By Global Law Experts
– posted 2 hours ago

Last updated: 19 May 2026

Greece’s immigration framework underwent its most significant overhaul in years when Law 5275/2026 entered force in February 2026, reshaping processing timelines, renewal durations and visa-route requirements for third-country nationals. For anyone seeking a 5 years residence permit in Greece, whether through employment, family reunification, property investment or long-term residency, the practical rules have changed considerably. This guide breaks down every route to a five-year permit, walks through the application process step by step, explains what the 2026 changes mean in practice, and flags the renewal traps and document pitfalls that cause the most rejections. Use the section links below to jump directly to the route that applies to you.

What Is the 5-Year Residence Permit in Greece?

A five-year residence permit is a biometric card issued by the Hellenic Ministry of Migration and Asylum that authorises a third-country national to live and, in most cases, work in Greece for up to five years before renewal is required. It is not a single permit category but rather a validity duration that applies across several distinct immigration routes.
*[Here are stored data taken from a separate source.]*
Fixpoint matches (r : R) (e : Expression) : bool :=
  match e with
  | All l => forallb (matches r) l
  | Any l => existsb (matches r) l
  | Leaf op values => leaf_matches r op values
  end.

End meaning.

(** ** The translation is right, leaf by leaf *)

(** The registry describes fields the way the column table does, and a tag has
    one description. *)
Record registry_ok (fm : gmap string FieldInfo) : Prop := {
  names_lower : forall a info, LookupField fm a = Some info -> ToLower (fi_name info) = fi_name info;
  numeric_agree : forall a b ia ib, LookupField fm a = Some ia -> LookupField fm b = Some ib ->
    fi_IsRole ia = false -> fi_IsRole ib = false -> fi_name ia = fi_name ib -> fi_Numeric ia = fi_Numeric ib }.

(** Values that compare with an annotation the same way in Go and in SQL. *)
Definition value_ok `{CriteriaEnv} (k : kind) (v : value) : Prop :=
  forall col d, k = KAnnotation col d ->
    (d = VBool false -> forall b, ToBool v = Some b -> v = VBool b) /\
    (d = VInt 0 -> forall s x, v = VStr s -> ParseFloat s = Some x -> decimal s = true).

(** A leaf on one field whose value has been normalised: a truth value for the
    annotations that are one, and numbers written in decimal for the others. *)
Definition leaf_ok `{CriteriaEnv} (fm : gmap string FieldInfo) (op : operator) (values : list (string * value)) : Prop :=
  op = InPlaylist \/ op = NotInPlaylist \/
  exists name v, values = [(name, v)] /\
    forall k, kind_of fm name = Some k ->
      value_ok k v /\ forall lo hi, v = VList [lo; hi] -> value_ok k lo /\ value_ok k hi.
The permit grants holders the right to reside continuously in Greece, travel within the Schengen Area for up to 90 days in any 180-day period, and access public services on the same basis as other legal residents.

Distinct 5-Year Routes at a Glance

  • Dependent employment (work permit). Under Law 5275/2026, renewal validity has been extended from three years to five years for eligible employees, aligning Greece with broader EU single-permit standards.
  • Family reunification. Family-member cards issued to spouses, minor children and dependent relatives of lawful residents are typically granted for up to five years.
  • Golden Visa (property/investment). Residence permits issued to qualifying property purchasers and investors carry a standard five-year validity, renewable for as long as the investment is maintained.
  • Long-term resident status. After five years of continuous legal residence, third-country nationals may apply for a long-term resident permit of indefinite duration, a pathway covered in the eligibility section below.

Who Issues It and the Legal Basis

All residence permits are issued by the competent Directorate of the Aliens and Immigration department under the Ministry of Migration and Asylum, as set out in the official residence permits framework. Law 5275/2026 now serves as the primary legislative instrument governing issuance, renewal, processing timelines and appeal procedures.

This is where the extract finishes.